- **Task objective**: In the records that follow, the lines from the one containing "wp commit Q (World h t (Lstate c L))." to the one containing "rewrite Hst. intros c1 t1 R1 W1. wp_step.", inclusive, are to be given again exactly.

:: Available records

Lemma commit_wp g L a c h t data Q (bs := take (Z.to_nat (lh_n L)) (lh_block L)) :
  geom_ok g -> log_at g L -> bio_rep c a -> bio_unheld (World h t c) ->
  disk_ok g (a_disk a) -> log_empty g (a_disk a) ->
  0 < lh_n L -> lh_n L = Z.of_nat (length bs) -> txn_ok g (a_disk a) data bs ->
  (size (a_refs a) < NBUFn)%nat ->
  (forall x, in_log g x -> a_refs a !! x = None) ->
  (forall b, b ∈ bs -> exists j, a_refs a !! b = Some (j, Bcore unlocked 1 (data b))) ->
  (forall c' t', bio_rep c' (a_writes (commit_writes g (a_disk a) data bs) (a_drop bs a)) ->
     writes t' = commit_writes g (a_disk a) data bs ->
     Q tt (World h (t ++ t') (Lstate c' (lg_set_n 0 L)))) ->
  wp commit Q (World h t (Lstate c L)).
Proof.
  intros Hg Hat Hrep Hu Hdk He Hpos Hn Htx Hsz Hfree Hpin HQ.
  pose proof Hat as (Hst & Hsize & Hdev & Hlen). pose proof Hg as [Hg1 Hg2 Hg3].
  unfold commit. do 2 wp_step. cbn [ls_log]. rewrite (proj2 (Z.gtb_lt _ _)) by lia.
  wp_step. unfold write_log. do 2 wp_step. cbn [ls_log]. rewrite Hn, Nat2Z.id.
  eapply (write_log_loop_wp data L h bs 0 a c t); try done; [apply Hdk| | |].
  { intros j b Hj. by apply lookup_take_Some in Hj as [Hj _]. }
  { rewrite Hst. intros lb b Hin. destruct (slot_in_log g bs lb b (tx_fits _ _ _ _ Htx) Hin) as (Hl & _ & Hb).
    destruct (tx_block _ _ _ _ Htx b Hb) as (? & ? & ? & ?).
    constructor; auto; [unfold in_log in Hl; lia|by apply Hdk]. }
  rewrite Hst. intros c1 t1 R1 W1. wp_step.
  destruct (fill_prefix g (a_disk a) data bs Hdk He Htx _ (reflexivity _)) as (Hd1 & _ & _).
  eapply (write_head_wp _ L c1 h _ (disk_head g (a_disk a)) _ R1); try done; [lia| | | |].
  - rewrite Hlen. pose proof (tx_len _ _ _ _ Htx). lia.
  - cbn. rewrite Hst. by apply Hfree, in_log_start.
  - cbn. rewrite Hst, apply_writes_ne; [by apply disk_head_eq|]. intros Hin.
    apply list_elem_of_fmap in Hin as (p & Hp & Hin).
    destruct (log_fill_in_log g (a_disk a) data bs Htx p Hin) as (_ & Hne & _). congruence.
  - rewrite Hst. fold bs. intros c2 t2 R2 W2.
    set (a2 := a_set_disk _ _ _) in R2.
    assert (a_disk a2 = committed_disk g (a_disk a) data bs) as E2.
    { unfold committed_disk, log_phase. by rewrite apply_writes_app. }
    assert (logged_on_disk g (a_disk a2) = bs) as El by (rewrite E2; by apply committed_logged).
    rewrite <- app_assoc.
    eapply (install_clear_wp false g L h a2 c2); try done.
    + rewrite E2. by apply committed_ok.
    + cbn. lia.
    + rewrite E2, committed_head, head_n_put; [done|by apply length_disk_head|apply Htx].
    + rewrite El. intros b Hb. destruct (Hpin b Hb) as [j Hj]. exists j, (data b). split; [exact Hj|].
      by apply (tx_block _ _ _ _ Htx b Hb).
    + intros _. rewrite El. apply Htx.
    + intros c3 t3 R3 W3. rewrite <- app_assoc. apply HQ.
      * rewrite El in R3. unfold a_writes in R3 |- *. unfold commit_writes.
        fold (committed_disk g (a_disk a) data bs). rewrite apply_writes_app.
        rewrite a_disk_drop in R3 |- *. rewrite E2 in R3. unfold a2 in R3.
        rewrite a_drop_set_disk, a_drop_writes in R3. exact R3.
      * rewrite !writes_app, W1, W2, W3, E2. unfold commit_writes, committed_disk, log_phase.
        by rewrite <- !app_assoc.
Qed.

::::

- **Response to this task**:
  wp commit Q (World h t (Lstate c L)).
Proof.
  intros Hg Hat Hrep Hu Hdk He Hpos Hn Htx Hsz Hfree Hpin HQ.
  pose proof Hat as (Hst & Hsize & Hdev & Hlen). pose proof Hg as [Hg1 Hg2 Hg3].
  unfold commit. do 2 wp_step. cbn [ls_log]. rewrite (proj2 (Z.gtb_lt _ _)) by lia.
  wp_step. unfold write_log. do 2 wp_step. cbn [ls_log]. rewrite Hn, Nat2Z.id.
  eapply (write_log_loop_wp data L h bs 0 a c t); try done; [apply Hdk| | |].
  { intros j b Hj. by apply lookup_take_Some in Hj as [Hj _]. }
  { rewrite Hst. intros lb b Hin. destruct (slot_in_log g bs lb b (tx_fits _ _ _ _ Htx) Hin) as (Hl & _ & Hb).
    destruct (tx_block _ _ _ _ Htx b Hb) as (? & ? & ? & ?).
    constructor; auto; [unfold in_log in Hl; lia|by apply Hdk]. }
  rewrite Hst. intros c1 t1 R1 W1. wp_step.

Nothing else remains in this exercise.